## Try it
Among the lines below, copy exactly those from the one with "usage_valid H3_USAGE_SCHEMA (h3_usage n res content) = true." through the one with "apply bind_Ok in Hs as (c", counting both ends.

## Entries shown
···
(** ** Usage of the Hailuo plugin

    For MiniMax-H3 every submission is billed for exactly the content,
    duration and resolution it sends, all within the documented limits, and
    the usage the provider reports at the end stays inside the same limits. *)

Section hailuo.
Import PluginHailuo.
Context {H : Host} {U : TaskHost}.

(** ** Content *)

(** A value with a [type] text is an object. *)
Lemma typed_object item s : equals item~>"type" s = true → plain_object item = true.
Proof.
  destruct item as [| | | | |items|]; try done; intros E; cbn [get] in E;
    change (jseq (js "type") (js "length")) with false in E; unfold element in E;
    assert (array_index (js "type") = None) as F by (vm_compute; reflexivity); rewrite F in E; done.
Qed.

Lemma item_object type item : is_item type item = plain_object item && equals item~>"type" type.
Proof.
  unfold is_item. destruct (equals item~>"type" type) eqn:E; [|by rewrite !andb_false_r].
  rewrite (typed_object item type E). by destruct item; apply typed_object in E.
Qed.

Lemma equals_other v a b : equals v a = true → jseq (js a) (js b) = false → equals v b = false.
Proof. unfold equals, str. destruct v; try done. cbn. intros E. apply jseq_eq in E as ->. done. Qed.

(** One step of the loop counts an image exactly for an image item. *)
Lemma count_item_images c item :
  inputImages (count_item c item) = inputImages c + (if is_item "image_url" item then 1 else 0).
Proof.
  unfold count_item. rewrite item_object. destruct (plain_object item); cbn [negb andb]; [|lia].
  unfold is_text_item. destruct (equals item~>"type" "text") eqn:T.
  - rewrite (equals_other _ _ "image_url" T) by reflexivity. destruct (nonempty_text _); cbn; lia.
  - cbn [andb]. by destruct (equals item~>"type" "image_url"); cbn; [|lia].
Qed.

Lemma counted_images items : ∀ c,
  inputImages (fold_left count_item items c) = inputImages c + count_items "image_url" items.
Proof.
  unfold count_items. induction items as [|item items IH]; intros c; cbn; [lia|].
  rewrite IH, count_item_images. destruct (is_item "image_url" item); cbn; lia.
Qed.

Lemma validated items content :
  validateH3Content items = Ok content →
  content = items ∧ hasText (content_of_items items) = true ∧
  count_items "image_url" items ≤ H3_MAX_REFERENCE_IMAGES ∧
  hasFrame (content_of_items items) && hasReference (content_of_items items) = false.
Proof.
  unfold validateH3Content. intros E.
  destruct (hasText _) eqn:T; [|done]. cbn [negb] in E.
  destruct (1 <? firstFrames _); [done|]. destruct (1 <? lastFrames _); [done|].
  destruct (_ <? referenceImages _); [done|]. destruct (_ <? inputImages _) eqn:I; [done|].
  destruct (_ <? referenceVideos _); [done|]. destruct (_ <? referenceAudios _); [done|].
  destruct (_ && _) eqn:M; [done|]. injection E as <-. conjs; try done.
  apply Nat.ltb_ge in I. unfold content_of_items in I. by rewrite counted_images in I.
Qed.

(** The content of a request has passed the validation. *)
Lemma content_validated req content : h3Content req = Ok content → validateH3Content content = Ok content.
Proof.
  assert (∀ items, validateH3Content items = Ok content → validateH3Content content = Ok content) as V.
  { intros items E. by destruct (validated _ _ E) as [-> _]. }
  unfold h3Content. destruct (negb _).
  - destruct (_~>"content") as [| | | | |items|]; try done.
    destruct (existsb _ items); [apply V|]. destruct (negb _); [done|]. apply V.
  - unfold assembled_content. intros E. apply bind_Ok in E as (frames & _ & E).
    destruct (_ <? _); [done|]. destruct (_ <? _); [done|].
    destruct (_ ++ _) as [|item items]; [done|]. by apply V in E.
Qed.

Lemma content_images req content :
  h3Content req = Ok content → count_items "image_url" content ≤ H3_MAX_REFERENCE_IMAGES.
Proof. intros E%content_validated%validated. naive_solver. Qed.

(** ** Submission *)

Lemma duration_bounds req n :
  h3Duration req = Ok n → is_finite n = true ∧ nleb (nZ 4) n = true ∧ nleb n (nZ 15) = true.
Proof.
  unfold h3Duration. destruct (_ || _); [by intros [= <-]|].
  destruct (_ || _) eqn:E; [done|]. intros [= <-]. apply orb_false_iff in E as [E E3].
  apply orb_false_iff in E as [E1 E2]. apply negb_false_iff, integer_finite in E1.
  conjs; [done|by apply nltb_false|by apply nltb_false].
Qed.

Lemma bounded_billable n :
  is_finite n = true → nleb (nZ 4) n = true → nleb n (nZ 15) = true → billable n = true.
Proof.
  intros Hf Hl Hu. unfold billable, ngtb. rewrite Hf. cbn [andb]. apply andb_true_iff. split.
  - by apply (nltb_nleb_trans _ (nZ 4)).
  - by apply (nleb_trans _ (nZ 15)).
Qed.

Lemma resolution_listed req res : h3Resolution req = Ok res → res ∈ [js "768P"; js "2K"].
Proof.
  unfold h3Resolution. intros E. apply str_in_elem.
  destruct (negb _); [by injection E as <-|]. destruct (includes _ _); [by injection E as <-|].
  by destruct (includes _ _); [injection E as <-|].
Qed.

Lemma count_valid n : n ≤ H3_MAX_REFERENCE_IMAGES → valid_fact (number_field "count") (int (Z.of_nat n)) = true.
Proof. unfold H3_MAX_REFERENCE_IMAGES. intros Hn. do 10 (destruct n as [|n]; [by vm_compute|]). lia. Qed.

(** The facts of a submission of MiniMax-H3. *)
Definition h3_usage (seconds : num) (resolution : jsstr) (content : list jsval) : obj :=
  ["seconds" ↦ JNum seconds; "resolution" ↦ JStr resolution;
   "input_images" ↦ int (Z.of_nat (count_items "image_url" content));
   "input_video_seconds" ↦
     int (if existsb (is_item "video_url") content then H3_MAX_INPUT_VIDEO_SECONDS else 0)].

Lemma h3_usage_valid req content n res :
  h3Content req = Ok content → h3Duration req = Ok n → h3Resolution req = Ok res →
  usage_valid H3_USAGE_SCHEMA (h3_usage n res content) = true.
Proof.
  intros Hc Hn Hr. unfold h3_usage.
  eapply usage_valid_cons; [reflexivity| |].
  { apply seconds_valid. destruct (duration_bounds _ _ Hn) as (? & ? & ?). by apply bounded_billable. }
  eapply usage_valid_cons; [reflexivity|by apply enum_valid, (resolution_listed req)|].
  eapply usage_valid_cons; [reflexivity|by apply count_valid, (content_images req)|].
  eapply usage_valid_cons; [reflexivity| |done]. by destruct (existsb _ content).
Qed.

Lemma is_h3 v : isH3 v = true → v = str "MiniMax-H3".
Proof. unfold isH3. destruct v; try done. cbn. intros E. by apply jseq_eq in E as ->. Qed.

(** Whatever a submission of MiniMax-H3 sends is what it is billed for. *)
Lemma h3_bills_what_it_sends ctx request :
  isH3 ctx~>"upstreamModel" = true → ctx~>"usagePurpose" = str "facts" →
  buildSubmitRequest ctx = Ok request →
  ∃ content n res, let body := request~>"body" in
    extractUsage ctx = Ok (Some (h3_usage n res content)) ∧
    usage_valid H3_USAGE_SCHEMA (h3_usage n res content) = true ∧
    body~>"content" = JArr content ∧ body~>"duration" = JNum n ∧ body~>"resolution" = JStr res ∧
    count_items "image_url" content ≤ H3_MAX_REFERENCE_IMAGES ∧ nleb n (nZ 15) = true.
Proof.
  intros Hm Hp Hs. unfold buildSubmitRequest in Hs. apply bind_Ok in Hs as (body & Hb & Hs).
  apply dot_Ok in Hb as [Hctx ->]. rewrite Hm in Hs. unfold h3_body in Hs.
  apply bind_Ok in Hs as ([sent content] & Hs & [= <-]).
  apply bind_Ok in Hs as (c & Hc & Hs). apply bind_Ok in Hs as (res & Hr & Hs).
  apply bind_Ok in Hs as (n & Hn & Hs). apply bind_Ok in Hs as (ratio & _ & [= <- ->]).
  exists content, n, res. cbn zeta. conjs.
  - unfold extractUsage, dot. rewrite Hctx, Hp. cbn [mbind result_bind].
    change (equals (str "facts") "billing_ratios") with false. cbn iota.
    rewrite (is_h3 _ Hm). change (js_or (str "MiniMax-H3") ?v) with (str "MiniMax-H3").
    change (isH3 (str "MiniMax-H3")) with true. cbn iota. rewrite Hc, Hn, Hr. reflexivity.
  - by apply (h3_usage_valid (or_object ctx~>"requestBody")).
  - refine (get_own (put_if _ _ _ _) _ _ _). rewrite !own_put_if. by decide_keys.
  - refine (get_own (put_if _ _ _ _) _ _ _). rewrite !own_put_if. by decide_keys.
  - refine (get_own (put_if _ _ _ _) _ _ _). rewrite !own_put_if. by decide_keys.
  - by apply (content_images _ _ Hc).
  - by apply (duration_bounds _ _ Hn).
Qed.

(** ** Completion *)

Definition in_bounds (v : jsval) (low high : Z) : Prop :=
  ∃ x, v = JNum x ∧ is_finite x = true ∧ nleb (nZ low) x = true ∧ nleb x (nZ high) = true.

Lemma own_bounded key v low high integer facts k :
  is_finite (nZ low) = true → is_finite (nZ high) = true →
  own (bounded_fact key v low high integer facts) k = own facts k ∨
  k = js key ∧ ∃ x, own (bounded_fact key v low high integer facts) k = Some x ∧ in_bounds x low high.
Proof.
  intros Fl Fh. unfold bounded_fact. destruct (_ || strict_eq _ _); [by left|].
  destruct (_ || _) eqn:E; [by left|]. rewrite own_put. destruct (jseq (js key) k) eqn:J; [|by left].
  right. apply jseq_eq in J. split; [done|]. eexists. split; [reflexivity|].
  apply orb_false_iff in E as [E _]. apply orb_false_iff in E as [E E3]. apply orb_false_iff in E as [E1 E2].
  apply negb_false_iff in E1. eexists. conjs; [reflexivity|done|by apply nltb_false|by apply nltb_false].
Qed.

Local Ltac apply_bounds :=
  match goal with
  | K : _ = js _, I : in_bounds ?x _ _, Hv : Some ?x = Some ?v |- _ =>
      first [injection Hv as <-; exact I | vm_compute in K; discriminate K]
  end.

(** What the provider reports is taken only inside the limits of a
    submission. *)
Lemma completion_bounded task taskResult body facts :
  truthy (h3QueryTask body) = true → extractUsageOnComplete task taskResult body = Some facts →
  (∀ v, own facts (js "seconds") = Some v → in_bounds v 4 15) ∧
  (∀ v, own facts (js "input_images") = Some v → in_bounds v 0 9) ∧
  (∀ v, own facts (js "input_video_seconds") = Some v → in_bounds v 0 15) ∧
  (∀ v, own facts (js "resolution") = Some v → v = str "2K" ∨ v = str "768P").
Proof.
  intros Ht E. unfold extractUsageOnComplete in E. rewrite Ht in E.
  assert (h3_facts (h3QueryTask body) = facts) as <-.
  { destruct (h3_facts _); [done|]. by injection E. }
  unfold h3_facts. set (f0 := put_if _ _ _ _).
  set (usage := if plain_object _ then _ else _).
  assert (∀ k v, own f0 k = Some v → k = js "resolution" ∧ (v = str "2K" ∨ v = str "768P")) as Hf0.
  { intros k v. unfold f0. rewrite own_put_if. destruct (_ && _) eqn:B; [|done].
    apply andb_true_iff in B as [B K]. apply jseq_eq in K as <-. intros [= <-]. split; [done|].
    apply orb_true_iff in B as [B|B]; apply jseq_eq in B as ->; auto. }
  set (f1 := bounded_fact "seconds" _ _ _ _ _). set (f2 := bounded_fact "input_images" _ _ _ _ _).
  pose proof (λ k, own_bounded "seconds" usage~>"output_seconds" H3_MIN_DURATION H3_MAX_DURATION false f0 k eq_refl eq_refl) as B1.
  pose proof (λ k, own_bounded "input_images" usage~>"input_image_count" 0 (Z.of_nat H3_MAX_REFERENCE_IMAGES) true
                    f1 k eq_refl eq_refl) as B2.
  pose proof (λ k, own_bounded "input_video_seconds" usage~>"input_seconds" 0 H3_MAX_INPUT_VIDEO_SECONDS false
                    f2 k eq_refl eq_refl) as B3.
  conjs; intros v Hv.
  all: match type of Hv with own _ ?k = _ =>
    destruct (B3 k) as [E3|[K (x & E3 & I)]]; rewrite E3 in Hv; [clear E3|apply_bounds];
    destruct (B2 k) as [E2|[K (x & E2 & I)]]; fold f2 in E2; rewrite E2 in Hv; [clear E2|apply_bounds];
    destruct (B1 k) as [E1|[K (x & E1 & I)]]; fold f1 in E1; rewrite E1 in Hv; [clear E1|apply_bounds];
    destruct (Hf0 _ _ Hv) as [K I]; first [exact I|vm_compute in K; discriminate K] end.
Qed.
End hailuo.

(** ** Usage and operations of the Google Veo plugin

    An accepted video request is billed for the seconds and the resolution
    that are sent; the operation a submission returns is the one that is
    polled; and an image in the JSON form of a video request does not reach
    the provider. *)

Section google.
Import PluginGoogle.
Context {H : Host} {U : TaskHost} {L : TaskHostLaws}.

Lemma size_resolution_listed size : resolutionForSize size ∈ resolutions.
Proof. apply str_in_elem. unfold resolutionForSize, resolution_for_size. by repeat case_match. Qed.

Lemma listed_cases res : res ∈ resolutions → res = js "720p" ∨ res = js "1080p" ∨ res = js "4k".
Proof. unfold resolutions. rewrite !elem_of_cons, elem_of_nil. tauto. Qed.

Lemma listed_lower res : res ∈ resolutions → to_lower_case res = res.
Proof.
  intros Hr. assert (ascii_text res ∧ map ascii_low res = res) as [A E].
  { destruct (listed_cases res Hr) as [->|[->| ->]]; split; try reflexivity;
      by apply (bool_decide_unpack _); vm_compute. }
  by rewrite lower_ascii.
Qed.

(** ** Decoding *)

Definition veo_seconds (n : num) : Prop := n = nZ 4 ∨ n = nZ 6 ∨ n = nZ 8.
···
## Answer to the problem
  usage_valid H3_USAGE_SCHEMA (h3_usage n res content) = true.
Proof.
  intros Hc Hn Hr. unfold h3_usage.
  eapply usage_valid_cons; [reflexivity| |].
  { apply seconds_valid. destruct (duration_bounds _ _ Hn) as (? & ? & ?). by apply bounded_billable. }
  eapply usage_valid_cons; [reflexivity|by apply enum_valid, (resolution_listed req)|].
  eapply usage_valid_cons; [reflexivity|by apply count_valid, (content_images req)|].
  eapply usage_valid_cons; [reflexivity| |done]. by destruct (existsb _ content).
Qed.

Lemma is_h3 v : isH3 v = true → v = str "MiniMax-H3".
Proof. unfold isH3. destruct v; try done. cbn. intros E. by apply jseq_eq in E as ->. Qed.

(** Whatever a submission of MiniMax-H3 sends is what it is billed for. *)
Lemma h3_bills_what_it_sends ctx request :
  isH3 ctx~>"upstreamModel" = true → ctx~>"usagePurpose" = str "facts" →
  buildSubmitRequest ctx = Ok request →
  ∃ content n res, let body := request~>"body" in
    extractUsage ctx = Ok (Some (h3_usage n res content)) ∧
    usage_valid H3_USAGE_SCHEMA (h3_usage n res content) = true ∧
    body~>"content" = JArr content ∧ body~>"duration" = JNum n ∧ body~>"resolution" = JStr res ∧
    count_items "image_url" content ≤ H3_MAX_REFERENCE_IMAGES ∧ nleb n (nZ 15) = true.
Proof.
  intros Hm Hp Hs. unfold buildSubmitRequest in Hs. apply bind_Ok in Hs as (body & Hb & Hs).
  apply dot_Ok in Hb as [Hctx ->]. rewrite Hm in Hs. unfold h3_body in Hs.
  apply bind_Ok in Hs as ([sent content] & Hs & [= <-]).
  apply bind_Ok in Hs as (c & Hc & Hs). apply bind_Ok in Hs as (res & Hr & Hs).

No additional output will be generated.